***** Data for this exercise

(** With the template in place and standard output working, [load]
    returns its document and the entry point prints it; on a first run
    [load] raises "not found" and [init] is called once; with the
    template in place and standard output a pipe without a reader,
    [init] is called although [load] returned; a document with an
    integer of 4000 hexadecimal digits ends the run with [ValueError]. *)
Lemma main_prints_or_initializes_witness :
  main_in working dirs0 configured_world =
    (Return tt, World (fs configured_world) [EXAMPLE_DOCUMENT] [CallLoad]) /\
  (main_in working dirs0 fresh_world =
     init_in working dirs0 (World (fs fresh_world) [] [CallLoad]) /\
   stdout (main_in working dirs0 fresh_world).2 = [] /\
   calls (main_in working dirs0 fresh_world).2 = [CallLoad; CallInit]) /\
  (main_in broken_pipe dirs0 configured_world =
     init_in broken_pipe dirs0 (World (fs configured_world) [] [CallLoad]) /\
   stdout (main_in broken_pipe dirs0 configured_world).2 = [] /\
   calls (main_in broken_pipe dirs0 configured_world).2 = [CallLoad; CallInit]) /\
  exists d,
    load_in working dirs0 hex_world = (Return d, World (fs hex_world) [] [CallLoad]) /\
    main_in working dirs0 hex_world =
      (Raise ValueError, World (fs hex_world) [] [CallLoad]).
Proof.
  split; [|split; [|split]].
  - refine (proj1 (main_prints_or_initializes working dirs0 configured_world)
              EXAMPLE_DOCUMENT (World (fs configured_world) [] [CallLoad]) _ _).
    + vm_compute. reflexivity.
    + vm_compute. reflexivity.
  - refine (proj1 (proj2 (main_prints_or_initializes working dirs0 fresh_world))
              FileNotFoundError (World (fs fresh_world) [] [CallLoad]) _).
    vm_compute. reflexivity.
  - refine (proj1 (proj2 (proj2 (main_prints_or_initializes broken_pipe dirs0 configured_world)))
              EXAMPLE_DOCUMENT (World (fs configured_world) [] [CallLoad]) (OtherOSError 32) _ _).
    + vm_compute. reflexivity.
    + vm_compute. reflexivity.
  - destruct (load_in working dirs0 hex_world) as [[d|e] w1] eqn:E.
    + pose proof (load_in_state _ _ _ _ _ E) as Hw.
      change (w1 = World (fs hex_world) [] [CallLoad]) in Hw. subst w1. exists d. split; [reflexivity|].
      refine (proj1 (proj2 (proj2 (proj2 (main_prints_or_initializes working dirs0 hex_world))))
                d _ ValueError E _ eq_refl).
      apply (f_equal fst) in E. vm_compute in E. injection E as <-.
      vm_compute. reflexivity.
    + exfalso. apply (f_equal fst) in E. vm_compute in E. discriminate E.
Defined.

(** C1 as stated fails.  With the template in place and standard output
    a pipe without a reader, [load] returns the document, nothing is
    printed and [init] is called; with an integer of 4000 hexadecimal
    digits in the file and nothing failing, [load] returns the document
    and it is not printed. *)
Lemma main_prints_or_initializes_counterexample :
  (exists d,
     (load_in broken_pipe dirs0 configured_world).1 = Return d /\
     ~ (stdout (main_in broken_pipe dirs0 configured_world).2 = [d] /\
        calls (main_in broken_pipe dirs0 configured_world).2 = [CallLoad])) /\
  (exists d,
     (load dirs0 hex_world).1 = Return d /\
     ~ stdout (main dirs0 hex_world).2 = [d]).
Proof.
  split.
  - exists EXAMPLE_DOCUMENT. split; [vm_compute; reflexivity|].
    intros [_ H]. vm_compute in H. discriminate H.
  - destruct ((load dirs0 hex_world).1) as [d|e] eqn:E.
    + exists d. split; [reflexivity|].
      assert (Hm : stdout (main dirs0 hex_world).2 = []) by (vm_compute; reflexivity).
      rewrite Hm. discriminate.
    + exfalso. vm_compute in E. discriminate E.
Qed.

(** * The failures of [load] *)

(** Resolution fails at the first entry on the way that is not a
    directory open to search, with the error of that entry. *)
Lemma walk_Some_iff (fs : filesys) (pre rest : path) e :
  walk fs pre rest = Some e <->
  exists k, (k < List.length rest)%nat /\
    (forall j, (j < k)%nat ->
       exists pm, fs !! (pre ++ take j rest) = Some (Dir pm) /\ can_search pm = true) /\
    obstacle_kind (fs !! (pre ++ take k rest)) = Some e.
Proof.
  revert pre. induction rest as [|c rest IH]; intros pre.
  - cbn [walk]. split; [discriminate|]. intros (k & Hk & _). simpl in Hk. lia.
  - cbn [walk]. split.
    + intros H.
      destruct (fs !! pre) as [[pm|pm b]|] eqn:El.
      * destruct (can_search pm) eqn:Es.
        -- apply IH in H as (k & Hk & Hdirs & Hob). exists (S k).
           split; [simpl; lia|]. split.
           ++ intros [|j] Hj.
              ** rewrite take_0, app_nil_r. eauto.
              ** destruct (Hdirs j ltac:(lia)) as (pm' & Hpm').
                 exists pm'. rewrite <- app_assoc in Hpm'. exact Hpm'.
           ++ rewrite <- app_assoc in Hob. exact Hob.
        -- exists 0%nat. split; [simpl; lia|]. split; [intros j Hj; lia|].
           rewrite take_0, app_nil_r, El. cbn [obstacle_kind]. rewrite Es. exact H.
      * exists 0%nat. split; [simpl; lia|]. split; [intros j Hj; lia|].
        rewrite take_0, app_nil_r, El. exact H.
      * exists 0%nat. split; [simpl; lia|]. split; [intros j Hj; lia|].
        rewrite take_0, app_nil_r, El. exact H.
    + intros (k & Hk & Hdirs & Hob). destruct k as [|k].
      * rewrite take_0, app_nil_r in Hob.
        destruct (fs !! pre) as [[pm|pm b]|]; cbn [obstacle_kind] in Hob; [|exact Hob..].
        destruct (can_search pm); [discriminate|exact Hob].
      * destruct (Hdirs 0%nat ltac:(lia)) as (pm & Hpm & Hs).
        rewrite take_0, app_nil_r in Hpm. rewrite Hpm, Hs.
        apply IH. exists k. split; [simpl in Hk; lia|]. split.
        -- intros j Hj. destruct (Hdirs (S j) ltac:(lia)) as (pm' & Hpm').
           exists pm'. rewrite <- app_assoc. exact Hpm'.
        -- rewrite <- app_assoc. exact Hob.
Qed.

Lemma resolve_Some_iff (fs : filesys) (p : path) e :
  resolve fs p = Some e <->
  exists k, (k < List.length p)%nat /\ searchable_to fs p k /\
            obstacle_kind (fs !! take k p) = Some e.
Proof. unfold resolve, searchable_to. rewrite walk_Some_iff. reflexivity. Qed.

Lemma resolve_None_iff (fs : filesys) (p : path) :
  resolve fs p = None <-> searchable_to fs p (List.length p).
Proof. apply resolve_None. Qed.

(** [open] followed by [read], by the entry at which the way to the
    file ends. *)
Lemma read_file_on_the_way (fs : filesys) (p : path) k e :
  (k < List.length p)%nat -> searchable_to fs p k ->
  obstacle_kind (fs !! take k p) = Some e ->
  read_file fs p = Raise (OSError e).
Proof.
  intros Hk Hs Hob. unfold read_file.
  rewrite (proj2 (resolve_Some_iff fs p e)) by eauto. reflexivity.
Qed.

Lemma read_file_at_the_end (fs : filesys) (p : path) :
  searchable_to fs p (List.length p) ->
  read_file fs p =
  match fs !! p with
  | None => Raise (OSError FileNotFoundError)
  | Some (Dir pm) =>
      if can_read pm then Raise (OSError IsADirectoryError)
      else Raise (OSError PermissionError)
  | Some (File pm content) =>
      if can_read pm then Return content else Raise (OSError PermissionError)
  end.
Proof. intros Hs. unfold read_file. rewrite (proj2 (resolve_None_iff fs p) Hs). reflexivity. Qed.

(** The cases of [read_file], one of which holds. *)
Lemma read_file_cases (fs : filesys) (p : path) :
  (exists k e, (k < List.length p)%nat /\ searchable_to fs p k /\
     obstacle_kind (fs !! take k p) = Some e /\ read_file fs p = Raise (OSError e)) \/
  (searchable_to fs p (List.length p) /\
   read_file fs p =
   match fs !! p with
   | None => Raise (OSError FileNotFoundError)
   | Some (Dir pm) =>
       if can_read pm then Raise (OSError IsADirectoryError)
       else Raise (OSError PermissionError)
   | Some (File pm content) =>
       if can_read pm then Return content else Raise (OSError PermissionError)
   end).
Proof.
  destruct (resolve fs p) as [e|] eqn:E.
  - left. pose proof (proj1 (resolve_Some_iff fs p e) E) as (k & Hk & Hs & Hob).
    exists k, e. repeat split; try assumption. eapply read_file_on_the_way; eauto.
  - right. apply resolve_None_iff in E. split; [exact E|]. apply read_file_at_the_end, E.
Qed.

(** The way to a path stops at one entry only. *)
Lemma obstacle_unique (fs : filesys) (p : path) k k' e e' :
  searchable_to fs p k -> obstacle_kind (fs !! take k p) = Some e ->
  searchable_to fs p k' -> obstacle_kind (fs !! take k' p) = Some e' ->
  k = k' /\ e = e'.
Proof.
  intros Hs Hob Hs' Hob'.
  assert (Hlt : forall a b ea, searchable_to fs p b ->
            obstacle_kind (fs !! take a p) = Some ea -> ~ (a < b)%nat).
  { intros a b ea Hb Ha Hab. destruct (Hb a Hab) as (pm & Hpm & Hsr).
    rewrite Hpm in Ha. cbn [obstacle_kind] in Ha. rewrite Hsr in Ha. discriminate Ha. }
  assert (k = k').
  { pose proof (Hlt k k' e Hs' Hob). pose proof (Hlt k' k e' Hs Hob'). lia. }
  subst k'. split; [reflexivity|congruence].
Qed.

(** Nothing stops the way to a path that resolves. *)
Lemma no_obstacle (fs : filesys) (p : path) k e :
  (k < List.length p)%nat -> searchable_to fs p (List.length p) ->
  obstacle_kind (fs !! take k p) = Some e -> False.
Proof.
  intros Hk Hs Hob. destruct (Hs k Hk) as (pm & Hpm & Hsr).
  rewrite Hpm in Hob. cbn [obstacle_kind] in Hob. rewrite Hsr in Hob. discriminate Hob.
Qed.

Ltac lookup_cases fs p :=
  let pm := fresh "pm" in
  let c := fresh "c" in
  let El := fresh "El" in
  let Er := fresh "Er" in
  destruct (fs !! p) as [[pm|pm c]|] eqn:El;
    [destruct (can_read pm) eqn:Er|destruct (can_read pm) eqn:Er|].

**********

### Task brief
Copy each line containing the word "PermissionError" from the data.

### Result below
      else Raise (OSError PermissionError)
      if can_read pm then Return content else Raise (OSError PermissionError)
       else Raise (OSError PermissionError)
       if can_read pm then Return content else Raise (OSError PermissionError)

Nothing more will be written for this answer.